Arlette est morte.
C'est une catastrophe. Nous voilà orphelins. Tous.
Orphelins d'une musique, d'une amie...
Notre accompagnatrice. Notre fidèle soutien, notre inspiratrice - notre mère à nous, pauvres chanteurs, pauvres élèves de conservatoire - n'est plus !
Continuer les cours, les examens, les concerts... Comment allons-nous faire sans elle ?
Elle connaissait tout les répertoires, tous les styles, avait travaillé avec les plus grands, nous racontait des anecdotes savoureuses sur l'opéra, les répétitions, les tocs des divas, les petits accidents de mise en scène...
De vrais gags... celui, par exemple, de cette héroïne qui, à la fin de l'acte, désespérée, se suicide en se jetant du haut d'une tour . Hélas !- les ressorts du matelas censés amortir sa chute sont (vu le poids de la cantatrice !) trop performants ! C'est alors qu'en plein drame, tandis que l'orchestre est au paroxisme de l'émotion la plus insoutenable, une tête furibonde, les cheveux hirsutes, réapparait de dessous la scène, provoquant l'hilarité générale dans le public...!"
Ah !....Elle nous faisait "pisser de rire", le soir après les cours, devant un verre.
Arlette, la bonne vivante...
On se regarde. Inconsolables.
Pourtant, il le faut. Nous devons continuer.
En souvenir d'elle.
Notre professeur de chant - un Italien, petit, carré, d'apparence solide, mais si sensible - cache comme il peut sa douleur. Je le console, du bout des lèvres et des doigts de notre histoire d'amour finissante...
Une rumeur... "Dominique ! Elle est pianiste avant d'être chanteuse !"...
Moi ?
La remplacer ?
Remplacer Arlette ? !!
Vous n'y pensez pas ! Je n'ai pas son expérience, je suis encore élève !
Ces yeux suppliants; pleins d'espoir, autour de moi... Je me souviendrai toujours de cette journée.

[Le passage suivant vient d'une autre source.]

(* ===== verification/Tokenizer.v ===== *)
(** * Query digests and query statistics: src/tokenizer.c and the statistics table of
    src/fundadb_hash.c

    [mysql_query_digest] is a loop over the characters of a query with four
    modes ([flag]): plain text, the two kinds of comments, a string literal and a
    number.  One turn of the loop is [digest_step]; the output block [r] has
    [len+1] bytes of unknown contents, [p_r] and [p_r_t] are offsets into it, and
    every access outside of the query or of the block is [None]. *)
From S2P Require Import Prelude.
Open Scope Z_scope.

Definition in_range (c : byte) (lo hi : Z) : bool := (lo <=? uc c) && (uc c <=? hi).

Definition is_normal_char (c : byte) : bool :=
  in_range c 97 122 || in_range c 65 90 || in_range c 48 57 || (uc c =? 36) || (uc c =? 95).
Definition is_token_char (c : byte) : bool := negb (is_normal_char c).
Definition is_space_char (c : byte) : bool := (uc c =? 32) || (uc c =? 9) || (uc c =? 10) || (uc c =? 13).
Definition is_digit_char (c : byte) : bool := in_range c 48 57.
Definition is_hex_char (c : byte) : bool := in_range c 48 57 || in_range c 97 102 || in_range c 65 70.

(** The loop of [is_digit_string] over the characters between the two pointers:
    [i] counts them, [before] is the previous one. *)
Fixpoint is_digit_loop (i : nat) (is_hex : bool) (before : byte) (cs : list byte) : bool :=
  match cs with
  | [] => true
  | c :: cs' =>
      if (i =? 1)%nat && (uc before =? 48) && ((uc c =? 120) || (uc c =? 88)) then is_digit_loop (S i) true c cs'
      else if negb is_hex && negb (is_digit_char c) then false
      else if is_hex && negb (is_hex_char c) then false
      else is_digit_loop (S i) is_hex c cs'
  end.

(** [r] from [f] to [t]; [None] reads outside. *)
Definition is_digit_string (r : list byte) (f t : nat) : option bool :=
  if decide (f = t) then c ← r !! f; Some (is_digit_char c)
  else cs ← mem_read f (t - f) r; Some (is_digit_loop 0 false Byte.x00 cs).
(** Adding a server to a configured host group makes it one that the random
    choice returns for a value of [rand()], every server returned is one of the group, every
    other group is untouched, and a group that is not configured is ignored. *)
Theorem hostgroup_add_random hgs g ms hg :
  servers_ok hgs g -> 0 <= hg ->
  exists g', mysql_server_entry_add_hostgroup hgs g ms hg = Some g' /\ servers_ok hgs g' /\
    (hgs <= hg -> g' = g) /\
    (hg < hgs ->
      (exists rnd i, mysql_server_random_entry_from_hostgroup hgs g' rnd hg = Some (Some (i, mkMSHGE ms 0 0 0 0))) /\
      (forall rnd, 0 <= rnd -> exists i e l, mysql_server_random_entry_from_hostgroup hgs g' rnd hg = Some (Some (i, e)) /\
         hostgroups g !! Z.to_nat hg = Some l /\ (e ∈ l \/ e = mkMSHGE ms 0 0 0 0)) /\
      (forall h, h <> hg -> 0 <= h -> hostgroups g' !! Z.to_nat h = hostgroups g !! Z.to_nat h)).
Proof.
  intros Hok Hhg. unfold mysql_server_entry_add_hostgroup, mysql_server_random_entry_from_hostgroup.
  destruct (Z.leb_spec hgs hg) as [Hge|Hlt]; [exists g; repeat split; [done..|lia|lia|lia]|].
  destruct (Z.ltb_spec hg 0) as [|_]; [lia|]. unfold servers_ok in *.
  destruct (lookup_lt_is_Some_2 (hostgroups g) (Z.to_nat hg)) as [l Hl]; [lia|]. rewrite Hl, bind_Some.
  eexists; split; [done|]. cbn [hostgroups]. rewrite length_insert. split_and!; [done|lia|]. intros _.
  assert (<[Z.to_nat hg:=l ++ [mkMSHGE ms 0 0 0 0]]> (hostgroups g) !! Z.to_nat hg = Some (l ++ [mkMSHGE ms 0 0 0 0])) as Hl'
    by (apply list_lookup_insert_eq; apply lookup_lt_Some in Hl; lia).
  split_and!.
  - exists (Z.of_nat (length l)), (length l). rewrite Hl', bind_Some, decide_False by px_len.
    rewrite Z.mod_small, Nat2Z.id by px_len. rewrite lookup_app_r, Nat.sub_diag by lia. done.
  - intros rnd Hr. rewrite Hl', bind_Some, decide_False by px_len. set (i := Z.to_nat _).
    assert (i < length (l ++ [mkMSHGE ms 0 0 0 0]))%nat as Hi.
    { unfold i. pose proof (Z.mod_pos_bound rnd (Z.of_nat (length (l ++ [mkMSHGE ms 0 0 0 0]))) ltac:(px_len)). lia. }
    apply lookup_lt_is_Some_2 in Hi as [e He]. rewrite He, bind_Some. exists i, e, l. split_and!; [done|done|].
    apply list_elem_of_lookup_2, elem_of_app in He as [?| ->%list_elem_of_singleton]; auto.
  - intros h Hne Hh. by rewrite list_lookup_insert_ne by lia.
Qed.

Ces jours que rien ne laisse présager, où d'un coup, notre destin bascule...
C'est ainsi que j'obtiens mon premier poste officiel. J'ai dix neuf ans, je deviens accompagnatrice de la classe de chant. Mettant ainsi le pied au conservatoire, côté enseignants.
Conservatoire où j'enseigne encore actuellement - le piano - ma vraie vocation...(Merci, Arlette...).

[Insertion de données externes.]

(* ===== verification/Backend.v ===== *)
(** * Backends: src/mysql_backend.c and [mysql_session_create_backend_for_hostgroup]
    (src/mysql_handler.c)

    A session has one [mysql_backend_t] per host group: the server it is
    connected to, the connection and its data stream.  The pointer [mshge] into the
    shared table of the host groups is the pair of the host group and the position in it. *)
From S2P Require Import Prelude Protocol DataStream Tokenizer Routing ConnPool.
Open Scope Z_scope.

Record mysql_backend_t := mkBackend {
  be_fd : Z; mshge : option (nat * nat); last_mysql_connpool : option nat;
  server_myds : option mysql_data_stream_t; server_mycpe : option mysql_cp_entry_t; server_bytes_at_cmd : Z * Z }.
#[export] Instance backend_eta : Eta mysql_backend_t := fun b =>
  mkBackend (be_fd b) (mshge b) (last_mysql_connpool b) (server_myds b) (server_mycpe b) (server_bytes_at_cmd b).

Definition mysql_backend_new : mysql_backend_t := mkBackend 0 None None None None (0, 0).

(** The entry a [MSHGE *] points to. *)
Definition mshge_at (g : global_mysql_servers) (m : nat * nat) : option MSHGE :=
  hg ← hostgroups g !! fst m; hg !! snd m.

Definition upd_mshge (f : MSHGE -> MSHGE) (m : nat * nat) (g : global_mysql_servers) : global_mysql_servers :=
  mkGMS (servers g) (alter (alter f (snd m)) (fst m) (hostgroups g)).

(** The counters that [mysql_data_stream_new] and [backend_reset] change. *)
Definition count_new (e : MSHGE) : MSHGE :=
  mkMSHGE (MSptr e) (i64 (connections_created e + 1)) (i64 (connections_active e + 1)) (sbytes_recv e) (sbytes_sent e).
Definition count_reset (e : MSHGE) : MSHGE :=
  mkMSHGE (MSptr e) (connections_created e) (i64 (connections_active e - 1)) (sbytes_recv e) (sbytes_sent e).

(** ** Giving the connection back *)

(** [now] is the time of [mysql_connpool_detach_connection]. *)
Definition backend_reset_server_mycpe (now : Z) (fc : Z) (be : mysql_backend_t) (w : pools_state)
  : option (mysql_backend_t * pools_state) :=
  w ← (match server_mycpe be with
       | Some mc => mysql_connpool_detach_connection now (last_mysql_connpool be) mc fc w
       | None => Some w
       end);
  Some (be <| server_mycpe := None |>, w).

Definition backend_reset_server_myds (be : mysql_backend_t) : Z * mysql_backend_t :=
  match server_myds be with
  | Some myds => ((if active myds then 0 else 1), be <| server_myds := None |>)
  | None => (0, be)
  end.

Definition backend_detach (now fc : Z) (be : mysql_backend_t) (w : pools_state) : option (mysql_backend_t * pools_state) :=
  let be := be <| last_mysql_connpool := None |> in
  match server_mycpe be with
  | Some mc => if negb (reusable mc =? 0) then backend_reset_server_mycpe now fc be w else Some (be, w)
  | None => Some (be, w)
  end.

Definition backend_reset (now force_close : Z) (be : mysql_backend_t) (g : global_mysql_servers) (w : pools_state)
  : option (mysql_backend_t * global_mysql_servers * pools_state) :=
  let be := be <| be_fd := 0 |> <| last_mysql_connpool := None |> in
  let g := match mshge be with Some m => upd_mshge count_reset m g | None => g end in
  let be := be <| mshge := None |> in
  let '(rc, be) := backend_reset_server_myds be in
  let fc := if (force_close =? 0) && (rc =? 1) then 1 else force_close in
  '(be, w) ← backend_reset_server_mycpe now fc be w;
  Some (be <| server_bytes_at_cmd := (0, 0) |> <| be_fd := 0 |>, g, w).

- Tu as ses mains ! s'extasie sa propre belle-soeur, une soprano-coloratur...
- C'est vrai ! Regardez les mains de Dominique, on dirait celles d'Arlette ! Même position au clavier... c'est un signe !!
Je revois ma mine déconfite, mes yeux qui lancent des éclairs... et j'entends encore le timbre de cette voix compréhensive :
- C'est un peu dur à porter, n'est-ce pas ? ose timidement Sophie, la sage du groupe...
Oui c'est dur.
C'est au-dessus de mes forces.
Je n'ai pas fini mes études de piano, je commence à peine le chant...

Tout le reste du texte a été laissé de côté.